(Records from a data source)
= = = = =

(** A header field read in the middle of [parse]: the traffic stays reads
    only if it does after the field. *)
Lemma quiet_bind (m : M Z) (k : Z -> M unit) (f : File) :
  Forall header_read (snd (m f)) ->
  Forall header_read (snd (k (fst (fst (m f))) (snd (fst (m f))))) ->
  Forall header_read (snd (bind m k f)).
Proof.
  intros Hm Hk. unfold bind. destruct (m f) as [[a f1] t1].
  cbn [fst snd] in *. destruct (k a f1) as [[b f2] t2]. cbn [snd] in *.
  apply Forall_app. now split.
Qed.

Ltac field16 Hpos Hleft :=
  apply quiet_bind; [apply reads_only_read16 | ];
  match goal with |- context [read16 ?f] =>
    let Hnew := fresh "Hnew" in
    pose proof (read16_short f _ Hpos Hleft ltac:(lia)) as Hnew;
    clear Hpos Hleft;
    generalize dependent (read16 f); intros [[? ?] ?];
    cbn [fst snd]; intros (Hpos & Hleft)
  end.

Ltac field32 Hpos Hleft :=
  apply quiet_bind; [apply reads_only_read32 | ];
  match goal with |- context [read32 ?f] =>
    let Hnew := fresh "Hnew" in
    pose proof (read32_short f _ Hpos Hleft ltac:(lia)) as Hnew;
    clear Hpos Hleft;
    generalize dependent (read32 f); intros [[? ?] ?];
    cbn [fst snd]; intros (Hpos & Hleft)
  end.

Ltac rejected_or_on :=
  match goal with |- context [if ?c then _ else _] =>
    destruct c; [ | constructor] end.

Lemma parse_truncated `{DISPLAY_TYPE} (x y : Z) (buf bytes : list Z) :
  (List.length bytes < 34)%nat ->
  Forall header_read (snd (parse x y buf (mkFile bytes 0))).
Proof.
  intros Hlen. unfold parse.
  assert (Hpos : 0 <= position (mkFile bytes 0) <= size (mkFile bytes 0))
    by (unfold size; cbn [content position]; lia).
  assert (Hleft : size (mkFile bytes 0) <= position (mkFile bytes 0) + (33 - 0))
    by (unfold size; cbn [content position]; lia).
  clear Hlen.
  field16 Hpos Hleft. rejected_or_on.
  field32 Hpos Hleft. field32 Hpos Hleft. field32 Hpos Hleft.
  field32 Hpos Hleft. field32 Hpos Hleft. field32 Hpos Hleft.
  field16 Hpos Hleft. rejected_or_on.
  field16 Hpos Hleft. rejected_or_on.
  apply quiet_bind; [apply reads_only_read32 | ].
  match goal with |- context [read32 ?f] =>
    destruct (read32_moves f Hpos) as (_ & _ & Hv);
    assert (Hbig : 255 * 2 ^ 24 <= fst (fst (read32 f))) by (apply Hv; lia);
    clear Hv; generalize dependent (read32 f); intros [[c ?] ?];
    cbn [fst snd]; intros Hbig
  end.
  replace (c =? 0) with false by (symmetry; apply Z.eqb_neq; lia).
  constructor.
Qed.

= = = = =

For this task, print the records again exactly as they appear.

RESPONSE FOR THIS EXERCISE:
(** A header field read in the middle of [parse]: the traffic stays reads
    only if it does after the field. *)
Lemma quiet_bind (m : M Z) (k : Z -> M unit) (f : File) :
  Forall header_read (snd (m f)) ->
  Forall header_read (snd (k (fst (fst (m f))) (snd (fst (m f))))) ->
  Forall header_read (snd (bind m k f)).
Proof.
  intros Hm Hk. unfold bind. destruct (m f) as [[a f1] t1].
  cbn [fst snd] in *. destruct (k a f1) as [[b f2] t2]. cbn [snd] in *.
  apply Forall_app. now split.
Qed.

Ltac field16 Hpos Hleft :=
  apply quiet_bind; [apply reads_only_read16 | ];
  match goal with |- context [read16 ?f] =>
    let Hnew := fresh "Hnew" in
    pose proof (read16_short f _ Hpos Hleft ltac:(lia)) as Hnew;
    clear Hpos Hleft;
    generalize dependent (read16 f); intros [[? ?] ?];
    cbn [fst snd]; intros (Hpos & Hleft)
  end.

Ltac field32 Hpos Hleft :=
  apply quiet_bind; [apply reads_only_read32 | ];
  match goal with |- context [read32 ?f] =>
    let Hnew := fresh "Hnew" in
    pose proof (read32_short f _ Hpos Hleft ltac:(lia)) as Hnew;
    clear Hpos Hleft;
    generalize dependent (read32 f); intros [[? ?] ?];
    cbn [fst snd]; intros (Hpos & Hleft)
  end.

Ltac rejected_or_on :=
  match goal with |- context [if ?c then _ else _] =>
    destruct c; [ | constructor] end.

Lemma parse_truncated `{DISPLAY_TYPE} (x y : Z) (buf bytes : list Z) :
  (List.length bytes < 34)%nat ->
  Forall header_read (snd (parse x y buf (mkFile bytes 0))).
Proof.
  intros Hlen. unfold parse.
  assert (Hpos : 0 <= position (mkFile bytes 0) <= size (mkFile bytes 0))
    by (unfold size; cbn [content position]; lia).
  assert (Hleft : size (mkFile bytes 0) <= position (mkFile bytes 0) + (33 - 0))
    by (unfold size; cbn [content position]; lia).
  clear Hlen.
  field16 Hpos Hleft. rejected_or_on.
  field32 Hpos Hleft. field32 Hpos Hleft. field32 Hpos Hleft.
  field32 Hpos Hleft. field32 Hpos Hleft. field32 Hpos Hleft.
  field16 Hpos Hleft. rejected_or_on.
  field16 Hpos Hleft. rejected_or_on.
  apply quiet_bind; [apply reads_only_read32 | ].
  match goal with |- context [read32 ?f] =>
    destruct (read32_moves f Hpos) as (_ & _ & Hv);
    assert (Hbig : 255 * 2 ^ 24 <= fst (fst (read32 f))) by (apply Hv; lia);
    clear Hv; generalize dependent (read32 f); intros [[c ?] ?];
    cbn [fst snd]; intros Hbig
  end.
  replace (c =? 0) with false by (symmetry; apply Z.eqb_neq; lia).
  constructor.
Qed.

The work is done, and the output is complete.